Demonstrasi berulang kali dilakukan oleh mahasiswa dan semakin membesar karena tindak kekerasan sebagai respon rezim atas kritik mahasiswa. Berbasis kampus, gerakan mahasiswa menjalar diberbagai kota, baik di Jakarta, Bandung, Makassar, Yogyakarta, tak terkecuali di Surakarta. Di Kota Surakarta, gelombang demonstrasi mahasiswa Solidaritas Mahasiswa Peduli Tanah Air (SMPTA) setidaknya terdapat di kampus Kentingan Universias Sebelas Maret dan kampus Pabelan Universitas Muhammadiyah Surakarta. Aksi-aksi yang dilakukan oleh mahasiswa dengan kampus sebagai basis gerakan seringkali memicu ketegangan dengan aparat keamanan yang kian hari kian meningkatkan semakin sering menggunakan pendekatan represif. Tindakan kekerasan aparat menyebar secara luas lewat tayangan berita nasional yang bisa disaksikan lewat media cetak maupun siaran televisi.

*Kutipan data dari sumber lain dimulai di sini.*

(** The forwarder ends with 0 or 1, and with 0 only if [run] returned nil; then its
    connection is closed. *)
Theorem forwarder_main_code {O} `{OperatorAPI O} (e : environment) (operator : O) st s c x code :
  run e operator = (st, s, c) ->
  (forall id, st = Watching id -> rtc (shutdown_step (e_os_refuses e) id) (watching s c) x) ->
  forwarder_main st x = Some code ->
  (code = 0 /\ (st = Returned (Ok tt) /\ cc_open c = ∅ \/ sd_main x = Ended (Ok tt) /\ cc_open (sd_client x) = ∅)) \/ code = 1.
Proof.
  intros Hrun Hx Hcode. pose proof (run_starts e operator) as Hst. rewrite Hrun in Hst.
  destruct st as [c0|r| |id]; simpl in Hcode.
  - injection Hcode as <-. right. apply Hst.
  - injection Hcode as <-. destruct r as [[]|err]; [left|by right]. split; [done|]. left. split; [done|apply Hst].
  - discriminate Hcode.
  - destruct (sd_main x) as [| |r] eqn:Hm; [discriminate Hcode..|]. injection Hcode as <-.
    destruct r as [[]|err]; [left|by right]. split; [done|]. right. split; [done|].
    destruct Hst as (Hinv & _ & Hc). specialize (Hx id eq_refl).
    assert (shutdown_inv x) as [_ _ _ _ Hcl]; [|by rewrite Hm in Hcl].
    eapply shutdown_reachable_inv; [exact Hx|]. by split.
Qed.

(** [main] of the gateway: [run] fails at start-up, or serves until it leaves its
    [select]. *)
Definition gateway_main (st : gw_start) (g : gw) : option Z :=
  match st with
  | GwExited code => Some code
  | GwFailed _ _ _ => Some 1
  | GwServing _ => exit_code <$> exited g
  end.

(** Why the main goroutine left its [select]. *)
Definition left_for (g : gw) : Prop :=
  (accept_err g <> None -> accepting g = false) /\
  match exited g with
  | None => True
  | Some (Ok _) => watch g = PeerTimedOut \/ ctx_done g = true
  | Some (Fail e) => accept_err g = Some e
  end.

Lemma gw_step_left_for g g' : gw_step g g' -> left_for g -> left_for g'.
Proof.
  intros Hstep [Ha Hl]. unfold left_for in *.
  destruct Hstep; simpl in *; split; try done; try (by intros ?; auto);
    destruct (exited g) as [[]|]; simpl in *; try done; try (by right); try (by left);
    try (destruct Hl as [Hl|Hl]; [|by right]; congruence).
  rewrite Ha in *; congruence.
Qed.

Lemma gw_reachable_left_for g : gw_reachable g -> left_for g.
Proof.
  apply (rtc_ind_r left_for).
  - by split.
  - intros x y _ Hstep Hx. by eapply gw_step_left_for.
Qed.

(** The kubelet reports the phase of a pod whose containers have all ended, with these
    codes; [stopped] says whether it has ended the pod itself. *)
Class Kubelet := { ended_phase : PodSpec -> forall stopped : bool, list Z -> string }.
(** C3. The alternatives of every result are in ascending order of distance,
    entries at the same distance in descending order of [ready_to_use];
    entries with the same distance and the same count keep the order in which
    the workshops were enumerated. *)
Theorem C3_alternatives_sorted c n s e q r st home res :
  home_workshop c st = Some home ->
  snd (check_demand c n s e q r st) = inr res ->
  StronglySorted alt_le (Result.alternatives res)
  /\ (Availability.meets_requirement (Result.availability res) = false ->
      forall d k,
        filter (same_key d k) (Result.alternatives res)
        = filter (same_key d k)
            (map_some (alt_of c n s e r home st) (workshops st))).
Proof.
  intros Hh Hrun.
  apply check_demand_ok in Hrun as (home' & Hh' & -> & _).
  rewrite Hh in Hh'. injection Hh' as <-. simpl.
  destruct (meets c n s e q st) eqn:Hm; split.
  - constructor.
  - discriminate.
  - eapply StronglySorted_weaken; [|apply sort_sorted].
    + intros x y. apply key_le_alt_le.
    + apply tuple_lt_asym.
    + apply tuple_le_trans.
  - intros _ d k. apply sort_filter. apply same_key_tied.
Qed.

(** Scenario B: Camp2 is enumerated before Camp3, both at distance 0; Camp3
    has more units ready and is ranked first. *)
Lemma C3_alternatives_sorted_witness :
  StronglySorted alt_le [alt_camp3; alt_camp2]
  /\ (Availability.meets_requirement (Result.availability result_b) = false ->
      forall d k,
        filter (same_key d k) [alt_camp3; alt_camp2]
        = filter (same_key d k)
            (map_some (alt_of "Camp1" "Excavator" d_2024_01_10 d_2024_01_20 15
                         ws_camp1 store_b)
               (workshops store_b))).
Proof.
  apply (C3_alternatives_sorted "Camp1" "Excavator" d_2024_01_10 d_2024_01_20
           5 15 store_b ws_camp1 result_b).
  - reflexivity.
  - exact run_store_b.
Defined.

Lemma alternative_counts_matching c n s e q r st res :
  snd (check_demand c n s e q r st) = inr res ->
  forall x, In x (Result.alternatives res) ->
    exists ws,
      In ws (workshops st) /\
      Alternative.camp_name x = Workshop.camp_name ws /\
      Counts.ready_to_use (Alternative.counts x)
      = count_if (ready_pred s e) (matching n (Workshop.camp_name ws) st) /\
      Counts.under_maintenance (Alternative.counts x)
      = count_if maint_pred (matching n (Workshop.camp_name ws) st).
Proof.
  intros Hrun.
  apply check_demand_ok in Hrun as (home & _ & -> & _). simpl.
  intros x Hx. destruct (meets c n s e q st); [destruct Hx|].
  eapply Permutation_in in Hx; [|apply sort_perm].
  apply in_map_some in Hx as (ws & Hws & Hx).
  apply alt_of_some in Hx as (d & _ & _ & _ & ->).
  exists ws. repeat split; assumption.
Qed.

Lemma matching_plain_camp n camp st :
  Str.plain camp = true -> matching n camp st = camp_matching n camp st.
Proof.
  intros Hc. unfold matching, camp_matching. rewrite filter_and.
  apply filter_ext. intros y. now rewrite (ilike_plain _ camp Hc).
Qed.

(** C4, amended. Every alternative entry comes from a workshop of the store.
    When that workshop's camp name holds no LIKE wildcard, the entry's
    [ready_to_use] is the number of equipment rows whose camp name equals it
    but for the case of A-Z and whose equipment name matches the requested
    type as a case-insensitive LIKE pattern on the whole name (not a
    substring of it), with status [ReadyToUse], that pass the availability
    predicate; its [under_maintenance] is the number of those rows with
    status [UnderMaintenance], whatever their dates. A row with status
    [Allocated], or [ReadyToUse] but blocked by its dates, is in neither
    count. *)
Theorem C4_alternative_counts c n s e q r st res :
  snd (check_demand c n s e q r st) = inr res ->
  (forall x, In x (Result.alternatives res) ->
     exists ws,
       In ws (workshops st) /\
       Alternative.camp_name x = Workshop.camp_name ws /\
       (Str.plain (Workshop.camp_name ws) = true ->
        Counts.ready_to_use (Alternative.counts x)
        = count_if (fun y => String.eqb (Equipment.status y) "ReadyToUse"
                             && is_available s e y)
            (camp_matching n (Workshop.camp_name ws) st) /\
        Counts.under_maintenance (Alternative.counts x)
        = count_if
            (fun y => String.eqb (Equipment.status y) "UnderMaintenance")
            (camp_matching n (Workshop.camp_name ws) st)))
  /\ (forall y,
        Equipment.status y = "Allocated" \/
        (Equipment.status y = "ReadyToUse" /\ is_available s e y = false) ->
        String.eqb (Equipment.status y) "ReadyToUse" && is_available s e y
        = false
        /\ String.eqb (Equipment.status y) "UnderMaintenance" = false).
Proof.
  intros Hrun. split.
  - intros x Hx.
    destruct (alternative_counts_matching _ _ _ _ _ _ _ _ Hrun x Hx)
      as (ws & Hws & Hc & Hr & Hm).
    exists ws. split; [exact Hws|]. split; [exact Hc|].
    intros Hp. rewrite <- (matching_plain_camp n _ st Hp). split; assumption.
  - intros y [H|[H1 H2]].
    + rewrite H. split; reflexivity.
    + rewrite H1, H2. split; reflexivity.
Qed.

Momen penembakan mahasiswa Universitas Trisakti Jakarta (12/5/1998) lalu memicu ekskalasi demonstrasi massa dan solidaritas yang lebih besar baik dari mahasiswa maupun masyarakat sipil. Situasi tersebut berdampak secara langsung di Surakarta ekskalasi demonstrasi juga mengalami kenaikan sehingga beberapa insiden berupa bentrokan terjadi baik di Kentingan maupun Pabelan. Momen-momen kritis kemudian berlanjut dengan pada 14-15 Mei 1998, ketika aksi demonstrasi mahasiswa yang diagendakan di Pabelan UMS berujung pada bentrokan. Ketegangan diarea kampus pada akhirnya melebar bersamaan dengan aksi massa yang bergerak dibanyak tempat dan memasuki kota Surakarta. Kerusuhan kemudian menyebar dipenjuru kota, bersamaan dengan gerak massa yang mulai merusak, membakar dan menjarah sebagian besar titik perekonomian Surakarta.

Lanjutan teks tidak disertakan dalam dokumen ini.